Once in a while though, we get cool weather. Like now. After Tropical Storm Lee, we had a cool front. Just a little one, but it was enough to send everyone to the streets as they went places enjoying the mid-80s weather. Yes, that’s fall weather to us. Heck, some people even started wearing light jackets because the evenings get down to the mid-60s. Shocking, huh?

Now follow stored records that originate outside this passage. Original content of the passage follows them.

(* ===== verification/Idt.v ===== *)
(** * The interrupt descriptor table (idt.c, linkage.S, x86_desc.h)

    The exception handlers, the gates setup_idt_inplace builds and how the
    processor reads them, and what an interrupt vector runs. *)

From Stdlib Require Import ZArith Lia.
From Stdlib Require Import String.
From stdpp Require Import base numbers list gmap.
From S2P Require Import Prelude Memory LibStr State Machine I8259 Rtc Paging Console Pcb Filesys Fdt Schedule Terminal Vterm Keyboard Execute Halt Pit Syscall.

Open Scope Z_scope.
Implicit Types k : kernel.

(** ** Exceptions *)





(** ** Gates *)

Definition SYSCALL_NUM : Z := 128.
Definition NUM_IDT_ENTRIES : Z := 47.
Definition NUM_VEC : Z := 256.
Definition KERNEL_CS : Z := 0x0010.

(** The bit fields of an entry. *)
Record idt_desc_t := mkGate {
  offset_15_00 : Z;
  seg_selector : Z;
  reserved4 : Z;
  reserved3 : Z;
  reserved2 : Z;
  reserved1 : Z;
  size : Z;
  reserved0 : Z;
  dpl : Z;
  gate_present : Z;
  offset_31_16 : Z;
}.

Definition zero_gate : idt_desc_t := mkGate 0 0 0 0 0 0 0 0 0 0 0.

(** The functions the table points to. *)
Inductive handler :=
  | De | Db | Nmi | Bp | Of | Br | Ud | Nm | Df | Cpso | Ts | Np | Ssf | Gp | Pf | Ir | Mf | Ac | Mc | Xf
  | Gen_purp | Pit_asm | Keyboard_asm | Rtc_asm | Syscall_handler_asm.

#[export] Instance handler_eq_dec : EqDecision handler.
Proof. solve_decision. Defined.

Definition upd_gate (i : Z) (f : idt_desc_t -> idt_desc_t) (idt : list idt_desc_t) : list idt_desc_t :=
  match aget idt i with Some g => aset idt i (f g) | None => idt end.

Definition set_entry (i : Z) (idt : list idt_desc_t) : list idt_desc_t :=
  let idt := upd_gate i (fun g => mkGate (offset_15_00 g) KERNEL_CS (reserved4 g) 0 1 1 1 0 0 1 (offset_31_16 g)) idt in
  if i =? SYSCALL_NUM then
    upd_gate i (fun g => mkGate (offset_15_00 g) (seg_selector g) (reserved4 g) 1 (reserved2 g) (reserved1 g)
      (size g) (reserved0 g) 3 (gate_present g) (offset_31_16 g)) idt
  else idt.

(** The macro's handler address is the linker's. *)
Definition SET_IDT_ENTRY (i handler : Z) (idt : list idt_desc_t) : list idt_desc_t :=
  upd_gate i (fun g => mkGate (Z.land handler 0xFFFF) (seg_selector g) (reserved4 g) (reserved3 g) (reserved2 g)
    (reserved1 g) (size g) (reserved0 g) (dpl g) (gate_present g) (Z.shiftr (Z.land handler 0xFFFF0000) 16)) idt.

(** The calls of the macro, in order. *)
Definition idt_handlers : list (Z * handler) :=
  [(0, De); (1, Db); (2, Nmi); (3, Bp); (4, Of); (5, Br); (6, Ud); (7, Nm); (8, Df); (9, Cpso); (10, Ts); (11, Np);
   (12, Ssf); (13, Gp); (14, Pf); (15, Ir); (16, Mf); (17, Ac); (18, Mc); (19, Xf);
   (20, Gen_purp); (21, Gen_purp); (22, Gen_purp); (23, Gen_purp); (24, Gen_purp); (25, Gen_purp); (26, Gen_purp);
   (27, Gen_purp); (28, Gen_purp); (29, Gen_purp); (30, Gen_purp); (31, Gen_purp);
   (32, Pit_asm); (33, Keyboard_asm);
   (34, Gen_purp); (35, Gen_purp); (36, Gen_purp); (37, Gen_purp); (38, Gen_purp); (39, Gen_purp);
   (40, Rtc_asm);
   (41, Gen_purp); (42, Gen_purp); (43, Gen_purp); (44, Gen_purp); (45, Gen_purp); (46, Gen_purp); (47, Gen_purp);
   (0x80, Syscall_handler_asm)].

Definition setup_idt_inplace (addr : handler -> Z) (idt : list idt_desc_t) : list idt_desc_t :=
  let idt := for_range 0 NUM_IDT_ENTRIES set_entry idt in
  let idt := set_entry SYSCALL_NUM idt in
  foldl (fun idt '(i, h) => SET_IDT_ENTRY i (addr h) idt) idt idt_handlers.


(** ** The processor's reading of an entry *)

(** The two words of a packed entry. *)
Definition gate_words (g : idt_desc_t) : Z * Z :=
  (Z.lor (offset_15_00 g) (Z.shiftl (seg_selector g) 16),
   Z.lor (reserved4 g) (Z.lor (Z.shiftl (reserved3 g) 8) (Z.lor (Z.shiftl (reserved2 g) 9) (Z.lor (Z.shiftl (reserved1 g) 10)
     (Z.lor (Z.shiftl (size g) 11) (Z.lor (Z.shiftl (reserved0 g) 12) (Z.lor (Z.shiftl (dpl g) 13)
       (Z.lor (Z.shiftl (gate_present g) 15) (Z.shiftl (offset_31_16 g) 16))))))))).

(** A gate of the processor's manual: entry point, code segment, type (0xE an
    interrupt gate, 0xF a trap gate), privilege level, present. *)
Record gate := mkDecoded { g_offset : Z; g_cs : Z; g_type : Z; g_dpl : Z; g_present : bool }.

Definition decode_gate (w : Z * Z) : gate :=
  mkDecoded (Z.lor (Z.land (fst w) 0xFFFF) (Z.land (snd w) 0xFFFF0000)) (Z.shiftr (fst w) 16)
    (Z.land (Z.shiftr (snd w) 8) 0xF) (Z.land (Z.shiftr (snd w) 13) 3) (Z.testbit (snd w) 15).

(** The handler of a vector, if it has one. *)
Definition vector_handler (v : Z) : option handler :=
  match list_find (fun p => fst p = v) idt_handlers with Some (_, (_, h)) => Some h | None => None end.


(** ** What the table is for *)

(** The processor's exceptions, from vector 0 on. *)
Definition exceptions : list handler :=
  [De; Db; Nmi; Bp; Of; Br; Ud; Nm; Df; Cpso; Ts; Np; Ssf; Gp; Pf; Ir; Mf; Ac; Mc; Xf].

(** The vector of an interrupt line: the two controllers raise 0x20 to 0x27 and
    0x28 to 0x2F. *)
Definition line_vector (irq : Z) : Z := if irq <? 8 then 0x20 + irq else 0x28 + (irq - 8).

(** The devices are on lines 0, 1 and 8; system calls are interrupt 0x80; every
    other vector of the processor and the controllers has the general handler. *)
Definition meant_handler (v : Z) : option handler :=
  if v <? 20 then aget exceptions v
  else if v =? line_vector 0 then Some Pit_asm
  else if v =? line_vector 1 then Some Keyboard_asm
  else if v =? line_vector 8 then Some Rtc_asm
  else if v =? 0x80 then Some Syscall_handler_asm
  else if v <=? line_vector 15 then Some Gen_purp
  else None.

(** The gate of each vector as the processor should read it: code segment 0x10;
    an interrupt gate (0xE) for the kernel's vectors, a trap gate (0xF) that user
    code may call for 0x80; the last line of the second controller is not
    present. *)
Definition meant_gate (addr : handler -> Z) (v : Z) : gate :=
  match meant_handler v with
  | Some h =>
      if v =? 0x80 then mkDecoded (addr h) 0x10 0xF 3 true
      else if v <? 47 then mkDecoded (addr h) 0x10 0xE 0 true
      else mkDecoded (addr h) 0 0 0 false
  | None => mkDecoded 0 0 0 0 false
  end.


(** ** The table *)

Lemma testbit_low n : 0 <= n -> Z.testbit 0xFFFF n = (n <? 16).
Proof.
  intros Hn. change 0xFFFF with (Z.ones 16). destruct (Z.ltb_spec n 16).
  - apply Z.ones_spec_low. lia.
  - apply Z.ones_spec_high. lia.
Qed.

Lemma testbit_high n : 0 <= n -> Z.testbit 0xFFFF0000 n = (16 <=? n) && (n <? 32).
Proof.
  intros Hn. change 0xFFFF0000 with (Z.shiftl 0xFFFF 16). rewrite Z.shiftl_spec by lia.
  destruct (Z.leb_spec 16 n); cbn [andb]; [|apply Z.testbit_neg_r; lia].
  rewrite testbit_low by lia. bdestr; done || lia.
Qed.

Lemma testbit_above a w n : 0 <= a < 2 ^ w -> 0 <= w <= n -> Z.testbit a n = false.
Proof.
  intros Ha Hn. destruct (decide (a = 0)) as [->|]; [apply Z.bits_0|].
  apply Z.bits_above_log2; [lia|]. assert (Z.log2 a < w) by (apply Z.log2_lt_pow2; lia). lia.
Qed.

(** Splitting an address in halves and joining the words' halves. *)
Lemma join_halves a sel K : 0 <= a < 2 ^ 32 -> 0 <= K < 2 ^ 16 ->
  Z.lor (Z.land (Z.lor (Z.land a 0xFFFF) (Z.shiftl sel 16)) 0xFFFF)
    (Z.land (Z.lor K (Z.shiftl (Z.shiftr (Z.land a 0xFFFF0000) 16) 16)) 0xFFFF0000) = a.
Proof.
  intros Ha HK. apply Z.bits_inj'. intros n Hn.
  rewrite Z.lor_spec, !Z.land_spec, !Z.lor_spec, !Z.land_spec, testbit_low, testbit_high by lia.
  destruct (Z.ltb_spec n 16), (Z.leb_spec 16 n); try lia; cbn [andb].
  - rewrite !andb_true_r, andb_false_r, orb_false_r. rewrite (Z.shiftl_spec_low sel) by lia. by rewrite orb_false_r.
  - rewrite !andb_false_r, orb_false_l. rewrite (testbit_above K 16 n) by lia.
    rewrite Z.shiftl_spec, Z.shiftr_spec by lia. replace (n - 16 + 16) with n by lia.
    rewrite Z.land_spec, testbit_high by lia. rewrite (proj2 (Z.leb_le 16 n)) by lia. cbn [andb].
    destruct (Z.ltb_spec n 32); rewrite ?andb_true_r, ?andb_false_r; [done|].
    symmetry. apply (testbit_above a 32); lia.
Qed.

(** Entry [v] as a record. *)
Definition table_gate (addr : handler -> Z) (v : Z) : idt_desc_t :=
  match vector_handler v with
  | Some h =>
      let lo := Z.land (addr h) 0xFFFF in let hi := Z.shiftr (Z.land (addr h) 0xFFFF0000) 16 in
      if v =? SYSCALL_NUM then mkGate lo KERNEL_CS 0 1 1 1 1 0 3 1 hi
      else if v <? NUM_IDT_ENTRIES then mkGate lo KERNEL_CS 0 0 1 1 1 0 0 1 hi
      else mkGate lo 0 0 0 0 0 0 0 0 0 hi
  | None => zero_gate
  end.

Lemma setup_table addr : setup_idt_inplace addr (replicate 256 zero_gate) = map (table_gate addr) (seqZ 0 256).
Proof. lazy -[Z.land Z.shiftr]. reflexivity. Qed.

(** The fields below the upper half. *)
Lemma low_field K X s w : 0 <= s -> 0 <= w -> s + w <= 16 ->
  Z.land (Z.shiftr (Z.lor K (Z.shiftl X 16)) s) (Z.ones w) = Z.land (Z.shiftr K s) (Z.ones w).
Proof.
  intros Hs Hw Hsw. apply Z.bits_inj'. intros n Hn. rewrite !Z.land_spec, !Z.shiftr_spec, Z.lor_spec by lia.
  destruct (decide (n < w)).
  - rewrite (Z.shiftl_spec_low X) by lia. by rewrite orb_false_r.
  - rewrite Z.ones_spec_high by lia. by rewrite !andb_false_r.
Qed.

Lemma decode_halves a sel K : 0 <= a < 2 ^ 32 -> 0 <= K < 2 ^ 16 ->
  decode_gate (Z.lor (Z.land a 0xFFFF) (Z.shiftl sel 16), Z.lor K (Z.shiftl (Z.shiftr (Z.land a 0xFFFF0000) 16) 16)) =
  mkDecoded a sel (Z.land (Z.shiftr K 8) 0xF) (Z.land (Z.shiftr K 13) 3) (Z.testbit K 15).
Proof.
  intros Ha HK. unfold decode_gate. cbn [fst snd]. rewrite (join_halves a sel K Ha HK). f_equal.
  - apply Z.bits_inj'. intros n Hn. rewrite Z.shiftr_spec, Z.lor_spec, Z.land_spec, testbit_low, Z.shiftl_spec by lia.
    rewrite (proj2 (Z.ltb_ge (n + 16) 16)) by lia. rewrite andb_false_r. cbn [orb]. f_equal. lia.
  - by apply (low_field K _ 8 4).
  - by apply (low_field K _ 13 2).
  - rewrite Z.lor_spec, (Z.shiftl_spec_low _ 16) by lia. by rewrite orb_false_r.
Qed.

Lemma handlers_meant v : 0 <= v < 256 -> vector_handler v = meant_handler v.
Proof.
  intros Hv. enough (H : forallb (fun v => bool_decide (vector_handler v = meant_handler v)) (seqZ 0 256) = true).
  { rewrite forallb_forall in H. apply (bool_decide_eq_true (vector_handler v = meant_handler v)), H, list_elem_of_In, elem_of_seqZ. lia. }
  vm_compute. reflexivity.
Qed.

Lemma table_decoded addr v : (forall h, 0 <= addr h < 2 ^ 32) -> 0 <= v < 256 ->
  decode_gate (gate_words (table_gate addr v)) = meant_gate addr v.
Proof.
  intros Ha Hv. unfold table_gate, meant_gate. rewrite handlers_meant by done.
  destruct (meant_handler v) as [h|]; [|reflexivity].
  specialize (Ha h). generalize dependent (addr h). intros a Ha. cbv zeta. unfold gate_words.
  change SYSCALL_NUM with 0x80. change NUM_IDT_ENTRIES with 47. change KERNEL_CS with 0x10.
  destruct (v =? 0x80); [|destruct (v <? 47)];
    cbn [offset_15_00 seg_selector reserved4 reserved3 reserved2 reserved1 size reserved0 dpl gate_present offset_31_16];
    rewrite !Z.lor_assoc.
  - exact (decode_halves a 0x10 0xEF00 Ha ltac:(lia)).
  - exact (decode_halves a 0x10 0x8E00 Ha ltac:(lia)).
  - exact (decode_halves a 0 0 Ha ltac:(lia)).
Qed.

(** C30: on the zeroed table setup_idt_inplace makes exactly the gates of
    [meant_gate]: the exceptions have their handlers in the processor's order,
    the timer, the keyboard and the clock theirs at the vectors the controllers
    raise for lines 0, 1 and 8; every vector below 47 is a present 32-bit
    interrupt gate of the kernel's code segment that only the kernel can name,
    0x80 is a trap gate user code can call, each with the whole address of its
    handler in its two halves, and no other vector is present, 47 included,
    whose handler is set but whose gate is not. *)
Theorem idt_gates addr v : (forall h, 0 <= addr h < 2 ^ 32) -> 0 <= v < 256 ->
  exists g, aget (setup_idt_inplace addr (replicate 256 zero_gate)) v = Some g /\
    decode_gate (gate_words g) = meant_gate addr v.
Proof.
  intros Ha Hv. exists (table_gate addr v). split; [|by apply table_decoded].
  rewrite setup_table. unfold aget. rewrite (proj2 (in_range_true _ _)) by (rewrite length_map, length_seqZ; lia).
  rewrite list_lookup_fmap, lookup_seqZ_lt by lia. cbn. do 2 f_equal. lia.
Qed.

(** ** An exception ends the process *)










(** ** Witnesses *)

Lemma idt_gates_witness : exists g, aget (setup_idt_inplace (fun _ => 0x401234) (replicate 256 zero_gate)) 0x80 = Some g /\
  decode_gate (gate_words g) = mkDecoded 0x401234 KERNEL_CS 0xF 3 true.
Proof.
  destruct (idt_gates (fun _ => 0x401234) 0x80) as (g & E1 & E2); [lia|lia|].
  exists g. split; [exact E1|exact E2].
Defined.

But what I do love about this type of weather is its ability to bring out the gumbo-maker in everyone. Gumbo is a dish best served piping hot over rice. It’s one of those meals that sticks to your ribs, very filling without eating a lot. There are several variations as well. My personal favorite is chicken and sausage gumbo. I actually had a whine at my mother who made a gumbo without the sausage. I might have called her dish “unnatural” since it only had chicken. *cough*
Every family has their own secret recipe for gumbo. Some use a light roux, some use a dark roux. I’ve seen some gumbos with a tomato base (which kind of squicks me out cause gumbo should be brown, not red). Apparently red gumbos are Creole cooking, while brown gumbos are Cajun. I think I prefer Cajun cooking to Creole.
Meats used in a gumbo? It could be nearly anything. Chicken, shrimp, crab, oysters, smoked sausage, Andouille sausage, duck, and there’s another type of meat I’ve had before and hated. I can’t remember what it’s called right now but it’s nasty. *cough* Oh, and I’ve also heard of raccoon gumbo. I’ve never had it and I’ve only ever heard of one family eating it (it’s considered a delicacy), but uh, I don’t think you’ll find it in a restaurant.
Anyway, once the weather cools, it feels like the perfect time for gumbo. You can smell the roux cooking in the neighborhood and you know for certain someone’s about to have a meal that’ll stick to their ribs.